-- GOAL OF THE EXERCISE --
In the records below, some lines hold the word "Require". Copy each of those lines.
-------- MATERIALS PROVIDED --------
(** X7.  When [_mutate_boolop] returns on a Boolean operation, [and]
    has become [or] and [or] has become [and], whatever the random
    generator draws; the operands are the same and no other object has
    changed. *)
Theorem boolop_mutation_swaps (l : loc) (op : boolop) (values : list loc)
    (st st' : state) :
  nodes st.1 !! l = Some (BoolOp op values) ->
  _mutate_boolop l st = (Ok tt, st') ->
  nodes st'.1 !! l
  = Some (BoolOp (match op with And => Or | Or => And end) values)
  ∧ ∀ x, x ≠ l -> nodes st'.1 !! x = nodes st.1 !! x.
Proof.
  intros Hl. unfold _mutate_boolop, get_node, set_node. st_simpl. rewrite Hl.
  rewrite bind_run.
  destruct (random_choice _ st) as [[new_op|e] st1] eqn:Hchoice; [|done].
  apply random_choice_member in Hchoice as [Hin Hst]. st_simpl. intros [= <-].
  cbn. rewrite Hst. rewrite lookup_insert_eq. split.
  - destruct op; cbn in Hin; apply list_elem_of_singleton in Hin; by subst.
  - intros x Hx. by rewrite lookup_insert_ne.
Qed.

(** X8.  [_mutate_if_condition] applied twice to an [if] statement
    whose condition is not a negation returns, and puts the condition back:
    the node is as it was, and so is every object that was in the
    store. *)
Theorem if_mutation_twice (l test : loc) (body orelse : list loc) (st : state) :
  nodes st.1 !! l = Some (If test body orelse) ->
  (∀ operand, nodes st.1 !! test ≠ Some (UnaryOp Not operand)) ->
  ∃ st',
    (_mutate_if_condition l ;; _mutate_if_condition l) st = (Ok tt, st')
    ∧ nodes st'.1 !! l = Some (If test body orelse)
    ∧ ∀ x, is_Some (nodes st.1 !! x) -> nodes st'.1 !! x = nodes st.1 !! x.
Proof.
  intros Hl Htest. rewrite bind_run.
  set (h := nodes st.1) in *.
  set (negated := fresh (dom h)).
  assert (h !! negated = None) as Hfresh.
  { apply not_elem_of_dom. apply is_fresh. }
  assert (negated ≠ l) as Hne by (intros Heq; rewrite Heq, Hl in Hfresh; done).
  assert (_mutate_if_condition l st
          = (Ok tt, (set_nodes (fun _ => <[l := If negated body orelse]>
                                           (<[negated := UnaryOp Not test]> h)) st.1,
                     st.2))) as ->.
  { unfold _mutate_if_condition, get_node, set_node, new_node, alloc. st_simpl.
    fold h. rewrite Hl. st_simpl. fold h.
    destruct (h !! test) as [[]|] eqn:Ht; st_simpl; try done.
    destruct op; st_simpl; try done. by destruct (Htest operand). }
  unfold _mutate_if_condition, get_node, set_node. st_simpl.
  rewrite lookup_insert_eq. st_simpl.
  rewrite lookup_insert_ne by done. rewrite lookup_insert_eq. st_simpl.
  eexists. split; [done|]. cbn. rewrite lookup_insert_eq. split; [done|].
  intros x Hx. destruct (decide (x = l)) as [->|Hxl].
  - by rewrite lookup_insert_eq.
  - rewrite !lookup_insert_ne by done.
    rewrite lookup_insert_ne; [done|]. intros <-. rewrite Hfresh in Hx. by destruct Hx.
Qed.

End with_runtime.
End fault_injector_more.

(** ** More on numbers *)
Module py_more.

Lemma round_half_even_le (q : Q) (n : Z) :
  (q <= inject_Z n)%Q -> py.round_half_even q <= n.
Proof.
  intros Hq. unfold py.round_half_even.
  pose proof (Qfloor_le q) as Hfloor.
  assert (Qfloor q <= n) as Hle.
  { rewrite Zle_Qle. eapply Qle_trans; eassumption. }
  destruct (decide (Qfloor q = n)) as [Heq|Hne].
  - assert ((q - inject_Z (Qfloor q) ?= 1 # 2)%Q = Lt) as ->; [|lia].
    apply Qlt_alt. rewrite Heq.
    assert (q - inject_Z n <= 0)%Q by lra.
    eapply Qle_lt_trans; [eassumption|reflexivity].
  - destruct (_ ?= _)%Q; [destruct (Z.even _)|..]; lia.
Qed.

Lemma round2_le_100 (q : Q) : (q <= 100)%Q -> (py.round2 q <= 100)%Q.
Proof.
  intros Hq. unfold py.round2.
  assert (py.round_half_even (q * 100) <= 10000) as Hz.
  { apply round_half_even_le. change (inject_Z 10000) with (100 * 100)%Q. nra. }
  apply Qle_shift_div_r; [reflexivity|].
  change (100 * 100)%Q with (inject_Z 10000). by rewrite <- Zle_Qle.
Qed.

Lemma percentage_le_100 (c m : Z) :
  0 <= c -> 0 <= m -> 0 < c + m -> (inject_Z c / inject_Z (c + m) * 100 <= 100)%Q.
Proof.
  intros Hc Hm Ht.
  assert (0 < inject_Z (c + m))%Q by (change 0%Q with (inject_Z 0); by rewrite <- Zlt_Qlt).
  assert (inject_Z c <= inject_Z (c + m))%Q by (rewrite <- Zle_Qle; lia).
  assert (inject_Z c / inject_Z (c + m) <= 1)%Q.
  { apply Qle_shift_div_r; [done|]. by rewrite Qmult_1_l. }
  nra.
Qed.

End py_more.

(** ** More on the sandbox *)
Module testing_env_more.
Import testing_env testing_env_facts os_path.

Section with_runtime.
Context `{Runtime}.

Lemma read_report_le_100 text :
  counts_nonneg -> ((read_report text).1 <= 100)%Q.
Proof.
  intros Hwf. unfold read_report.
  destruct (json_load text) as [[c m]|e] eqn:Hload.
  - apply Hwf in Hload as [Hc Hm]. case_bool_decide; simpl; [|done].
    apply py_more.round2_le_100, py_more.percentage_le_100; lia.
  - destruct (exn_cls e); done.
Qed.

(** The coverage [get_coverage] returns is at most 100. *)
Lemma get_coverage_at_most_100 o self fs p raw fs' :
  counts_nonneg ->
  get_coverage o self fs = (Ok (p, raw), fs') -> (p <= 100)%Q.
Proof.
  intros Hwf. unfold get_coverage, attribute, run. st_simpl.
  destruct (source_file_path self); st_simpl; [|done].
  destruct (subprocess_run o ["coverage"; "erase"]); st_simpl; [|done].
  destruct (test_file_path self); st_simpl; [|done].
  destruct (subprocess_run o _) as [run_result|]; st_simpl; [|done].
  case_match; st_simpl. { intros [= <- _ _]. done. }
  destruct (subprocess_run o _) as [report_result|]; st_simpl; [|done].
  destruct (coverage_json_text o); st_simpl;
    (case_match; st_simpl; [intros [= <- _ _]; done|]);
    (case_match; st_simpl; [|intros [= <- _ _]; done]);
    intros [= Hr _];
    match type of Hr with read_report ?t = _ =>
      generalize (read_report_le_100 t Hwf); rewrite Hr; done end.
Qed.

(** X10.  The coverage [get_coverage] returns, when it returns, is
    a percentage: it lies between 0 and 100, provided the line counts of
    coverage reports are not negative. *)
Theorem coverage_is_a_percentage (o : sandbox) (self : TestingEnvironment)
    (fs fs' : storage) (percentage : Q) (raw : string) :
  counts_nonneg ->
  get_coverage o self fs = (Ok (percentage, raw), fs') ->
  (0 <= percentage <= 100)%Q.
Proof.
  intros Hwf Hrun. split.
  - by eapply get_coverage_nonneg.
  - by eapply get_coverage_at_most_100.
Qed.

End with_runtime.

(** A write that the storage accepts. *)
Lemma write_file_run (self : TestingEnvironment) (filename content : string)
    (fs : storage) :
  _write_file false self filename content fs
  = (Ok (py.path_join (run_dir self) filename),
     <[run_dir self := <[filename := content]> (default ∅ (fs !! run_dir self))]> fs).
Proof.
  unfold _write_file, makedirs. st_simpl.
  destruct (fs !! run_dir self) as [files|] eqn:Hdir; cbn.
  - by rewrite Hdir.
  - by rewrite lookup_insert_eq, insert_insert_eq.
Qed.
(** ** [strip()] and the category *)

Lemma list_ascii_of_string_append s1 s2 :
  list_ascii_of_string (s1 ++ s2) = app (list_ascii_of_string s1) (list_ascii_of_string s2).
Proof. induction s1; simpl; congruence. Qed.

Lemma lstrip_l_snoc l d :
  Py.isspace d = true ->
  Py.lstrip_l (app l [d]) =
    match Py.lstrip_l l with [] => [] | m => app m [d] end.
Proof.
  intros Hd; induction l as [|c l IH]; simpl.
  - rewrite Hd; reflexivity.
  - destruct (Py.isspace c); [exact IH | reflexivity].
Qed.

Lemma strip_pad c d s :
  Py.isspace c = true -> Py.isspace d = true ->
  Py.strip (String c (s ++ String d "")) = Py.strip s.
Proof.
  intros Hc Hd; unfold Py.strip.
  cbn [list_ascii_of_string Py.lstrip_l]; rewrite Hc, list_ascii_of_string_append.
  cbn [list_ascii_of_string]; rewrite lstrip_l_snoc by exact Hd.
  destruct (Py.lstrip_l (list_ascii_of_string s)) as [|x m]; [reflexivity|].
  rewrite rev_app_distr; cbn [rev app Py.lstrip_l]; rewrite Hd; reflexivity.
Qed.

(** [classify_service] strips its text first: surrounding a weight cell
    with one blank character on each side does not change its category. *)
Theorem classify_service_pad c d s :
  Py.isspace c = true -> Py.isspace d = true ->
  classify_service (Some (String c (s ++ String d ""))) = classify_service (Some s).
Proof.
  intros Hc Hd; unfold classify_service, str_cell; rewrite strip_pad by assumption.
  reflexivity.
Qed.

Lemma classify_service_pad_witness :
  classify_service (Some " 20 ") = classify_service (Some "20").
Proof. apply (classify_service_pad " " " " "20"); reflexivity. Defined.
(** * EZUnsub TypeScript SDK: webhook verification and REST error mapping

    A shallow embedding of [webhook.ts] (class [WebhookVerifier]),
    [errors.ts] (the [EZUnsubError] hierarchy) and of the constructor,
    [request], [handleResponse] and [parseJson] of [EZUnsubClient] in
    [client.ts].

    Conventions of the embedding.
    - A JavaScript string is a Rocq [string] holding its UTF-8 bytes, which
      is what [Buffer.from] and [Hmac.update] see.  The embedding is exact
      on well-formed strings (no lone surrogates).
    - A JavaScript number is [NaN], an infinity or an integer-valued
      double; epoch seconds, HTTP statuses and window lengths live there.
      Subtraction rounds as doubles do, and numbers print as
      [Number::toString] prints them.  Numbers with a fraction are not
      modelled.
    - A value read from JSON is converted to a string as [new Error] and
      template literals do it, which fails on an object that has a
      [toString] property of its own.
    - A [Headers] object is the header list it holds, and a response
      carries the text of its body.
    - A computation is a function of the world (the clock, and the list of
      texts handed to [JSON.parse] so far) that returns a completion, a
      normal value or a thrown error, and the new world.
    - [createHmac('sha256', _)] is HMAC (RFC 2104) over SHA-256
      (FIPS 180-4), written out below.  [JSON.parse] is a parameter: its
      diagnostics are engine specific. *)

From Stdlib Require Import String Ascii DecimalString DecimalPos.
From Stdlib Require Import ZArith List Bool Lia.
Import ListNotations.
Open Scope string_scope.
Open Scope list_scope.
Open Scope Z_scope.

Set Warnings "-register-all".

(** String concatenation, as [+] and template literals build strings. *)
Infix "+++" := String.append (right associativity, at level 60).

(** ** SHA-256 (FIPS 180-4) on byte lists *)

Module SHA256.

Definition wrap32 (x : Z) : Z := x mod 2 ^ 32.
Definition add32 (x y : Z) : Z := wrap32 (x + y).

Definition ROTR (n x : Z) : Z :=
  Z.lor (Z.shiftr x n) (wrap32 (Z.shiftl x (32 - n))).
Definition SHR (n x : Z) : Z := Z.shiftr x n.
--------
-- TASK SOLUTION --
From Stdlib Require Import String Ascii DecimalString DecimalPos.
From Stdlib Require Import ZArith List Bool Lia.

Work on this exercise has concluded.